*** Supplied records
(* ===== verification/FdCalls.v ===== *)
(** * The descriptor calls keep the books

    Every call of [Fd.v] returns and keeps the invariant of [FdSpec.v]: the
    counts of open files, the nodes they keep open, and no buffer left
    behind.  [FdTrace.v] puts the calls together. *)
From stdpp Require Import gmultiset.
From S2P Require Import Prelude StateM Klib Validate VfsPath Vfs VfsSpec Fd FdSpec.

#[local] Open Scope Z_scope.

Section Calls.
Context {F : Type} {ops : Z -> vops F} {sv : services F} `{VC : !VfsContract ops sv}.
#[local] Abbreviation KM := (M (kst F)).
Implicit Types (s : kst F) (B : gmap Z mem) (E : gmultiset Z) (X : gmultiset nptr).

(** What a call leaves. *)
Definition done_with B E X s {A} : A -> kst F -> Prop := fun _ s' => k_cur s' = k_cur s /\ kinv B E X s'.

Lemma running_cur s s' i p :
  running s i p -> k_cur s' = k_cur s -> forall B E X, kinv B E X s' -> exists p', running s' i p'.
Proof.
  intros [[k Hk] _] Hc B E X H. rewrite <- Hc in Hk. destruct (ki_cur _ _ _ _ H i k Hk) as [p' Hp']. exists p'.
  split; [by exists k|done].
Qed.

Lemma running_ok B E X s i p : kinv B E X s -> running s i p -> proc_ok p.
Proof. intros H [_ Hp]. by apply (ki_procs _ _ _ _ H i). Qed.

Lemma running_set s i p p' : running s i p -> running (set_procs (<[i := p']>) s) i p'.
Proof. intros [[k Hk] _]. split; [by exists k|]. cbn. apply lookup_insert_eq. Qed.

(** [vfs_check_perm] only looks. *)
Lemma check_perm_ok B E X s n perm Q :
  kinv B E X s -> valid (k_vfs s) n -> (forall r, Q r s) -> wp (check_perm n perm) Q s.
Proof.
  intros H [nd Hn] HQ. unfold check_perm. wp_step. eapply wp_vget; [done|]. wp_step. wp_step.
  destruct (kinv_running _ _ _ _ H) as [->|(i & p & Hr)]; [by wp_steps|]. pose proof Hr as [[k Hk] _]. rewrite Hk.
  wp_step. wp_step. eapply run_cur_proc; [done|]. by wp_steps.
Qed.

Lemma get_file_ok B E X s fd Q :
  kinv B E X s -> Q 0 s ->
  (forall i p f, running s i p -> 0 <= fd < 256 -> ld (p_files p) fd = Some f -> f <> 0 -> is_Some (k_files s !! f) -> Q f s) ->
  wp (_get_file fd) Q s.
Proof.
  intros H H0 H1. unfold _get_file. wp_step. wp_step.
  destruct (kinv_running _ _ _ _ H) as [->|(i & p & Hr)]; [by wp_steps|]. pose proof Hr as [[k Hk] _]. rewrite Hk.
  unfold MAX_FD. destruct (_ || _) eqn:Hb; [by wp_steps|]. b2p.
  destruct (ld_files p fd (running_ok _ _ _ _ _ _ H Hr)) as [f Hf]; [lia|]. eapply wp_slot; [done..|].
  destruct (decide (f = 0)) as [->|Hne]; [done|]. destruct (slot_live _ _ _ _ _ _ _ _ H Hr Hf) as [->|Hl]; [done|].
  by apply (H1 i p f); [|lia|..].
Qed.

Lemma file_node_ok B E X s f Q :
  kinv B E X s -> (f = 0 -> Q None s) ->
  (forall x n, k_files s !! f = Some x -> f_node x = Some n -> is_u32 (f_offset x) -> n ∈ nodes s ⊎ X ->
     valid (k_vfs s) n -> Q (Some (x, n)) s) ->
  f = 0 \/ is_Some (k_files s !! f) -> wp (file_node f) Q s.
Proof.
  intros H H0 H1 Hf. unfold file_node. destruct (Z.eqb_spec f 0) as [->|Hne]; [wp_steps; by apply H0|].
  destruct Hf as [->|[x Hx]]; [done|]. wp_step. eapply wp_file_at; [done|]. wp_steps.
  destruct (ki_file _ _ _ _ H f x Hx) as (_ & Ho & [n Hn] & _). destruct (kinv_node _ _ _ _ _ _ _ H Hx Hn) as [Hin Hv].
  rewrite Hn. by apply H1.
Qed.

(** A change of an open file that keeps its node and its count. *)
Lemma upd_file_ok B E X s f x g Q :
  kinv B E X s -> k_files s !! f = Some x -> f_node (g x) = f_node x -> f_refcount (g x) = f_refcount x ->
  is_u32 (f_offset (g x)) -> (kinv B E X (set_fmap (<[f := g x]>) s) -> Q tt (set_fmap (<[f := g x]>) s)) ->
  wp (upd_file f g) Q s.
Proof.
  intros H Hf Hn Hr Ho HQ. eapply wp_upd_file; [done|]. apply HQ.
  destruct (ki_file _ _ _ _ H f x Hf) as (_ & _ & _ & H4 & H5). eapply kinv_upd; try done. by rewrite Hr.
Qed.

(** ** sys_close, sys_dup, sys_fcntl, sys_dup2 *)

Lemma close_call B X s fd : kinv B ∅ X s -> wp (sys_close ops fd) (done_with B ∅ X s) s.
Proof.
  intros H. unfold sys_close. wp_step. eapply get_file_ok; [done|by wp_steps|].
  intros i p f Hr Hfd Hf Hne Hl. rewrite (proj2 (Z.eqb_neq _ _)) by done. wp_step.
  eapply (put_slot_ok B ∅); [by apply kinv_zero|done..|]. intros p' Hr' _ _ _ H'. wp_step.
  eapply wp_mono; [apply (file_unref_ok B ∅); [done..|rewrite gmultiset_size_empty; lia]|].
  intros _ s' [[Hc _] Hs']. wp_steps. done.
Qed.

Lemma size_le_1023 : (size (∅ : gmultiset Z) <= 1023)%nat.
Proof. rewrite gmultiset_size_empty. lia. Qed.

(** A second descriptor for an open file, in a free slot. *)
Lemma dup_slot_ok B X s i p f j (r : Z) :
  kinv B ∅ X s -> running s i p -> is_Some (k_files s !! f) -> ld (p_files p) j = Some 0 ->
  wp (g ← file_ref f; set_slot j g ;; mret r) (done_with B ∅ X s) s.
Proof.
  intros H Hr Hf Hj. wp_step. eapply wp_mono; [apply (file_ref_ok B ∅ X s f H Hf), size_le_1023|].
  intros g s1 (-> & Hsame & _ & H1 & _). wp_step.
  eapply put_slot_ok; [exact H1|by eapply running_same|exact Hj|]. intros p' _ _ _ _ H2%kinv_zero_l. wp_steps.
  split; [apply Hsame|done].
Qed.

Lemma dup_call B X s fd : kinv B ∅ X s -> wp (sys_dup fd) (done_with B ∅ X s) s.
Proof.
  intros H. unfold sys_dup. wp_step. eapply get_file_ok; [done|by wp_steps|].
  intros i p f Hr Hfd Hf Hne Hl. rewrite (proj2 (Z.eqb_neq _ _)) by done. wp_step.
  eapply find_slot_ok; [done|by eapply running_ok|lia|]. intros [j|] Hj; [|by wp_steps]. eapply dup_slot_ok; [done..|apply Hj].
Qed.

Lemma fcntl_call B X s fd cmd arg : kinv B ∅ X s -> wp (sys_fcntl fd cmd arg) (done_with B ∅ X s) s.
Proof.
  intros H. unfold sys_fcntl, MAX_FD. wp_step. eapply get_file_ok; [done|by wp_steps|].
  intros i p f Hr Hfd Hf Hne [x Hx]. rewrite (proj2 (Z.eqb_neq _ _)) by done. case_if.
  { destruct (_ || _) eqn:Hb; [by wp_steps|]. b2p. wp_step.
    eapply find_slot_ok; [done|by eapply running_ok|lia|]. intros [j|] Hj; [|by wp_steps]. eapply dup_slot_ok; [done|done|by exists x|apply Hj]. }
  destruct (ki_file _ _ _ _ H f x Hx) as (_ & Ho & _).
  case_if; [wp_step; eapply wp_file_at; [done|]; by wp_steps|].
  case_if; [wp_step; eapply upd_file_ok; [done..|]; intros H1; by wp_steps|].
  case_if; [wp_step; eapply wp_file_at; [done|]; by wp_steps|].
  case_if; [wp_step; eapply upd_file_ok; [done..|]; intros H1; by wp_steps|]. by wp_steps.
Qed.

Lemma replace_slot_ok B X s i p f j :
  kinv B ∅ X s -> running s i p -> is_Some (k_files s !! f) -> 0 <= j < 256 ->
  wp (replace_slot ops f j) (done_with B ∅ X s) s.
Proof.
  intros H Hr Hf Hj. unfold replace_slot. wp_step. eapply wp_mono; [apply (file_ref_ok B ∅ X s f H Hf), size_le_1023|].
  intros g s1 (-> & Hsame & _ & H1 & _). pose proof (running_same _ _ _ _ Hsame Hr) as Hr1. wp_step.
  destruct (ld_files p j (running_ok _ _ _ _ _ _ H Hr)) as [old Ho]; [done|]. eapply wp_slot; [done..|]. wp_step.
  eapply put_slot_ok; [exact H1|exact Hr1|exact Ho|]. intros p' _ _ _ _ H2. case_if; b2p.
  { subst old. wp_steps. split; [apply Hsame|by apply kinv_zero_l]. }
  wp_step. wp_step. eapply wp_mono; [apply (file_unref_ok B ∅); [done..|apply size_le_1023]|].
  intros _ s' [[Hc _] Hs']. wp_steps. split; [|done]. rewrite Hc. apply Hsame.
Qed.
******
- [Exercise aim]:
Look above for the line containing "kinv B E X s -> Q 0 s ->" and the line containing "Lemma upd_file_ok B". Transcribe both, with the lines between them, exactly.

- [Problem solution]:
  kinv B E X s -> Q 0 s ->
  (forall i p f, running s i p -> 0 <= fd < 256 -> ld (p_files p) fd = Some f -> f <> 0 -> is_Some (k_files s !! f) -> Q f s) ->
  wp (_get_file fd) Q s.
Proof.
  intros H H0 H1. unfold _get_file. wp_step. wp_step.
  destruct (kinv_running _ _ _ _ H) as [->|(i & p & Hr)]; [by wp_steps|]. pose proof Hr as [[k Hk] _]. rewrite Hk.
  unfold MAX_FD. destruct (_ || _) eqn:Hb; [by wp_steps|]. b2p.
  destruct (ld_files p fd (running_ok _ _ _ _ _ _ H Hr)) as [f Hf]; [lia|]. eapply wp_slot; [done..|].
  destruct (decide (f = 0)) as [->|Hne]; [done|]. destruct (slot_live _ _ _ _ _ _ _ _ H Hr Hf) as [->|Hl]; [done|].
  by apply (H1 i p f); [|lia|..].
Qed.

Lemma file_node_ok B E X s f Q :
  kinv B E X s -> (f = 0 -> Q None s) ->
  (forall x n, k_files s !! f = Some x -> f_node x = Some n -> is_u32 (f_offset x) -> n ∈ nodes s ⊎ X ->
     valid (k_vfs s) n -> Q (Some (x, n)) s) ->
  f = 0 \/ is_Some (k_files s !! f) -> wp (file_node f) Q s.
Proof.
  intros H H0 H1 Hf. unfold file_node. destruct (Z.eqb_spec f 0) as [->|Hne]; [wp_steps; by apply H0|].
  destruct Hf as [->|[x Hx]]; [done|]. wp_step. eapply wp_file_at; [done|]. wp_steps.
  destruct (ki_file _ _ _ _ H f x Hx) as (_ & Ho & [n Hn] & _). destruct (kinv_node _ _ _ _ _ _ _ H Hx Hn) as [Hin Hv].
  rewrite Hn. by apply H1.
Qed.

(** A change of an open file that keeps its node and its count. *)
Lemma upd_file_ok B E X s f x g Q :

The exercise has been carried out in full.